▶ GIVEN ENTRIES:
[Start of section]

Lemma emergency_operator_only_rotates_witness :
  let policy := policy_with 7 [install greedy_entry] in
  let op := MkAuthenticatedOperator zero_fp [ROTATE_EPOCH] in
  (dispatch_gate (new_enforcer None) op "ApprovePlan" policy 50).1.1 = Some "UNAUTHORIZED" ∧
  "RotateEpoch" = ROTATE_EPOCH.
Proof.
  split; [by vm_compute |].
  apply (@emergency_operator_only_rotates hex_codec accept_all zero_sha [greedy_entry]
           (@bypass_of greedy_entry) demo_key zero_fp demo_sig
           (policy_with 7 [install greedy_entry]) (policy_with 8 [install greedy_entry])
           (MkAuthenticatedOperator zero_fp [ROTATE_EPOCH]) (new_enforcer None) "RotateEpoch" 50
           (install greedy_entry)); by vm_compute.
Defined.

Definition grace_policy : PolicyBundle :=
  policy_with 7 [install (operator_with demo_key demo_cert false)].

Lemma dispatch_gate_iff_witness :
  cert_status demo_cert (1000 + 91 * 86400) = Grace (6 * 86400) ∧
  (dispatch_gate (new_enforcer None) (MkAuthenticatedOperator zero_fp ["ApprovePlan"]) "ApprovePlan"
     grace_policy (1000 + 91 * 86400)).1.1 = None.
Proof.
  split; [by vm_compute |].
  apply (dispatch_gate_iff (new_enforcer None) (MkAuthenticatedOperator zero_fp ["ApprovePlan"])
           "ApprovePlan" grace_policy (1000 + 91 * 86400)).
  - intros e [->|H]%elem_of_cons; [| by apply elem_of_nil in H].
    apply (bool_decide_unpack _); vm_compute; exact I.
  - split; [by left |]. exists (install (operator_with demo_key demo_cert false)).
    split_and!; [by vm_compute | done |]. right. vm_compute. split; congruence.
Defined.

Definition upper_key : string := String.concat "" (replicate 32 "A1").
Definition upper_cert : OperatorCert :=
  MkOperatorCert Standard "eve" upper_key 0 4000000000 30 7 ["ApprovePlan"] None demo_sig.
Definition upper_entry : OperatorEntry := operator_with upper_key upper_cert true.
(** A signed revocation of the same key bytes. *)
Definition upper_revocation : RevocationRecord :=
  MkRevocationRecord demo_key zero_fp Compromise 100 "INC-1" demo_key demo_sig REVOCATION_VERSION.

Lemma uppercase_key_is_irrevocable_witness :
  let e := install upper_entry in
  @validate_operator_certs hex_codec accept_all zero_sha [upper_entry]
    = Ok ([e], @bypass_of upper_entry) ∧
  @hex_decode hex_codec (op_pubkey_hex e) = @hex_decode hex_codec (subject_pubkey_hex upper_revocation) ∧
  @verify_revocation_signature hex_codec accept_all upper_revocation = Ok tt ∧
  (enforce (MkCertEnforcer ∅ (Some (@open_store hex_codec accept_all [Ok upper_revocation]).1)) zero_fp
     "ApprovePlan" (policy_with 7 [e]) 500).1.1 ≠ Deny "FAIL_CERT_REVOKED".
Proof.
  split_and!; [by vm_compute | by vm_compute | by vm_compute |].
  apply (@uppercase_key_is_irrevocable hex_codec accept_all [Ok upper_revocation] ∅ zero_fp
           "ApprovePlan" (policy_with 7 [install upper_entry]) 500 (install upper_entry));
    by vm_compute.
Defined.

[End of section]
[Start of section]

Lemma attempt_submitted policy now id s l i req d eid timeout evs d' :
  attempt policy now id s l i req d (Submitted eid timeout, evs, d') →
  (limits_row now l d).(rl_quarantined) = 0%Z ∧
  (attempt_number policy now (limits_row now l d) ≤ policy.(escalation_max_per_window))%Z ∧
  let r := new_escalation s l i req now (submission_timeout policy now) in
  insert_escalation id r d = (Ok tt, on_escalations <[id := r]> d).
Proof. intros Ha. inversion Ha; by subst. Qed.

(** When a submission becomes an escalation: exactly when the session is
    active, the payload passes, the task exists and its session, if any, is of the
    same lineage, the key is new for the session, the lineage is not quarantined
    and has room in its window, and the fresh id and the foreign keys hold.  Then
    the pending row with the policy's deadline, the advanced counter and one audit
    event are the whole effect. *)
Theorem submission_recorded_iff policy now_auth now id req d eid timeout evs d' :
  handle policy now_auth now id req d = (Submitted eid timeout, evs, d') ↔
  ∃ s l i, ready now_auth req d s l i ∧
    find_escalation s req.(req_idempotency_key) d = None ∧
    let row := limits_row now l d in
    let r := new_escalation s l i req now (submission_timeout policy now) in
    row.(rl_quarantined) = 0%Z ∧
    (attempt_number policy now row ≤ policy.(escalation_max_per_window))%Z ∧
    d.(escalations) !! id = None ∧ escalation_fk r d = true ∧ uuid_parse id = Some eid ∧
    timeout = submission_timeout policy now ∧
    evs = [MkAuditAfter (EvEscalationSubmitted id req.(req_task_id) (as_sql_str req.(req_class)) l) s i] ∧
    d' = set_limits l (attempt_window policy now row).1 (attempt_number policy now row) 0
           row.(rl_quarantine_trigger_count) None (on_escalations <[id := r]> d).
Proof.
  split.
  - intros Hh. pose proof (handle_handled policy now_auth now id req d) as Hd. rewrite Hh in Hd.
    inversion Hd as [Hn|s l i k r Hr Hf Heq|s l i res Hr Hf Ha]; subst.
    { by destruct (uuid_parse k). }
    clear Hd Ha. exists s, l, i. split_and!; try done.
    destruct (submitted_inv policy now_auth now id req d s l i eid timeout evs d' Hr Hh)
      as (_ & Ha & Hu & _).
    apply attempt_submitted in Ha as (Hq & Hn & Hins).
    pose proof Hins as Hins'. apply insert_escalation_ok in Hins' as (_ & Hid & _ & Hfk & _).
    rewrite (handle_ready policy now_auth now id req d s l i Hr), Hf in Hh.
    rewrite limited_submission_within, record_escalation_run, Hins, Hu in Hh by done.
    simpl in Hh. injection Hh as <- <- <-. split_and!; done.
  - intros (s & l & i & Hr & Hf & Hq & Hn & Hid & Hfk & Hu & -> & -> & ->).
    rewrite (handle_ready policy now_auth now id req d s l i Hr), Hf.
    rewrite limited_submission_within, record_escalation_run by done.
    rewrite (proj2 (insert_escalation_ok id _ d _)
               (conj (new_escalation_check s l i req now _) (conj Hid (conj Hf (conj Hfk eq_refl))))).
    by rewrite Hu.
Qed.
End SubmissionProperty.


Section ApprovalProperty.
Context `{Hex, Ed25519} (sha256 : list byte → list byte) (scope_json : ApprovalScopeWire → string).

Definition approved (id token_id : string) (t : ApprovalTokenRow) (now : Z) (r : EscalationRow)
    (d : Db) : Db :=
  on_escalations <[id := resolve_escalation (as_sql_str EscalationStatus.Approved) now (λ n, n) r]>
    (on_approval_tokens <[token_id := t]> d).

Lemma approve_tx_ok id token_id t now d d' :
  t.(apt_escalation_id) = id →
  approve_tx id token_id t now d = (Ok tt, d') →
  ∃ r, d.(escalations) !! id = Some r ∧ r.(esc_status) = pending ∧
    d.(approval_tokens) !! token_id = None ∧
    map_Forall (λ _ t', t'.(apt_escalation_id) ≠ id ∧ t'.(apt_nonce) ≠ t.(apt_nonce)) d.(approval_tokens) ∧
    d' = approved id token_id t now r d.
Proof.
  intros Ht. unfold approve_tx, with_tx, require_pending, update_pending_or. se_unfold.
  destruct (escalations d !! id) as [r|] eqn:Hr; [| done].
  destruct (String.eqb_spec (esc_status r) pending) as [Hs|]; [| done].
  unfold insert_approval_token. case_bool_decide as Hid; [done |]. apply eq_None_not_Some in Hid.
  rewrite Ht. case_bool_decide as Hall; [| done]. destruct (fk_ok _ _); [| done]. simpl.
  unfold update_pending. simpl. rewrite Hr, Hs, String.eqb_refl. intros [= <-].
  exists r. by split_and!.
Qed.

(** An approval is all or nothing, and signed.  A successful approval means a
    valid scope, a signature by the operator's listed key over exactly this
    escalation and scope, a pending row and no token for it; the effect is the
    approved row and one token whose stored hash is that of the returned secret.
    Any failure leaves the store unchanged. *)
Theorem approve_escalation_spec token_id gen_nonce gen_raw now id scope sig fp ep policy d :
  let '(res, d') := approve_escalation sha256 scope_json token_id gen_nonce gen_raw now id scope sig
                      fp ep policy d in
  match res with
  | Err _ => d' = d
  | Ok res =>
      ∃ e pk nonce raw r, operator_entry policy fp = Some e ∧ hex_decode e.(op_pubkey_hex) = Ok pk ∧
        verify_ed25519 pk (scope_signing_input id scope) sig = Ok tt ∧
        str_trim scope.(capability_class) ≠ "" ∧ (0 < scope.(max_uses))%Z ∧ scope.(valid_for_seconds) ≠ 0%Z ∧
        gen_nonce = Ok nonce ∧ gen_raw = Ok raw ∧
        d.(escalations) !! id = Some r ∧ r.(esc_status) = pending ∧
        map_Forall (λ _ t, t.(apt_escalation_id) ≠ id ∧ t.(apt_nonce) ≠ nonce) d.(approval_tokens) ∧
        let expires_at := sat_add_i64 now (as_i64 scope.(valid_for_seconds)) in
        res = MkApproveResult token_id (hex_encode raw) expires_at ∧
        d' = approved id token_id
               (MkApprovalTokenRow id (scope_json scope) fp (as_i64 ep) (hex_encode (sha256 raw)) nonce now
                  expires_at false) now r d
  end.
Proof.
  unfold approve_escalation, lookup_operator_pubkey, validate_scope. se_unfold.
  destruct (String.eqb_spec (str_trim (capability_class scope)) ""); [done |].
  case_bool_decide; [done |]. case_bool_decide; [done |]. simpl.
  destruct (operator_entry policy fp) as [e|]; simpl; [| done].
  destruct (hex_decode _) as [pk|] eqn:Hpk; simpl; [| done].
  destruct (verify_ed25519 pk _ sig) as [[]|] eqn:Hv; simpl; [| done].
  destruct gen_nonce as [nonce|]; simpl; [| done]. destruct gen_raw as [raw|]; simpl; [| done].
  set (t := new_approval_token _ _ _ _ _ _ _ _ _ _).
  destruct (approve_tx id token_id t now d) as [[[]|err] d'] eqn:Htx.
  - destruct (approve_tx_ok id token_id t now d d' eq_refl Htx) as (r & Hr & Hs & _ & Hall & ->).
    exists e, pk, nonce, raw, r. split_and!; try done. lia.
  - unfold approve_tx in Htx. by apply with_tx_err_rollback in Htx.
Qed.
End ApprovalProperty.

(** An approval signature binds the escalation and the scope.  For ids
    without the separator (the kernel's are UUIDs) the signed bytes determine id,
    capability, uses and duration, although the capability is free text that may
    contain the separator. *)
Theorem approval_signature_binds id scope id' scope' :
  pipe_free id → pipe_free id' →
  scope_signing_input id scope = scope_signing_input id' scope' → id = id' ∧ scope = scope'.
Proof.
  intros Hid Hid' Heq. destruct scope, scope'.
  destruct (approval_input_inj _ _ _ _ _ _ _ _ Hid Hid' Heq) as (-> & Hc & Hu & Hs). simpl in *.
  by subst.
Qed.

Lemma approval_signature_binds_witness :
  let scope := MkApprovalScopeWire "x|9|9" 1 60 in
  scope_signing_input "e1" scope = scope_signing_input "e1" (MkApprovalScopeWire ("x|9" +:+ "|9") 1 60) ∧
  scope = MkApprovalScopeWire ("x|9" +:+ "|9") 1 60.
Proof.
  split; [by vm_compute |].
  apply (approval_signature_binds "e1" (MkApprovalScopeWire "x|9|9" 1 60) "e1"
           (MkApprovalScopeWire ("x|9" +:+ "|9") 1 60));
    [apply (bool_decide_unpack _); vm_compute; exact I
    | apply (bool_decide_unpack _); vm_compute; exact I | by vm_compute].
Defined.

[End of section]

▶ EXERCISE BRIEF:
Copy out precisely the lines from the line with "let expires_at := sat_add_i64" to the line with "case_bool_decide; [done |]. case_bool_decide;" in the material above, including those two lines and omitting all the rest.

▶ ANSWER TO THE EXERCISE:
        let expires_at := sat_add_i64 now (as_i64 scope.(valid_for_seconds)) in
        res = MkApproveResult token_id (hex_encode raw) expires_at ∧
        d' = approved id token_id
               (MkApprovalTokenRow id (scope_json scope) fp (as_i64 ep) (hex_encode (sha256 raw)) nonce now
                  expires_at false) now r d
  end.
Proof.
  unfold approve_escalation, lookup_operator_pubkey, validate_scope. se_unfold.
  destruct (String.eqb_spec (str_trim (capability_class scope)) ""); [done |].
  case_bool_decide; [done |]. case_bool_decide; [done |]. simpl.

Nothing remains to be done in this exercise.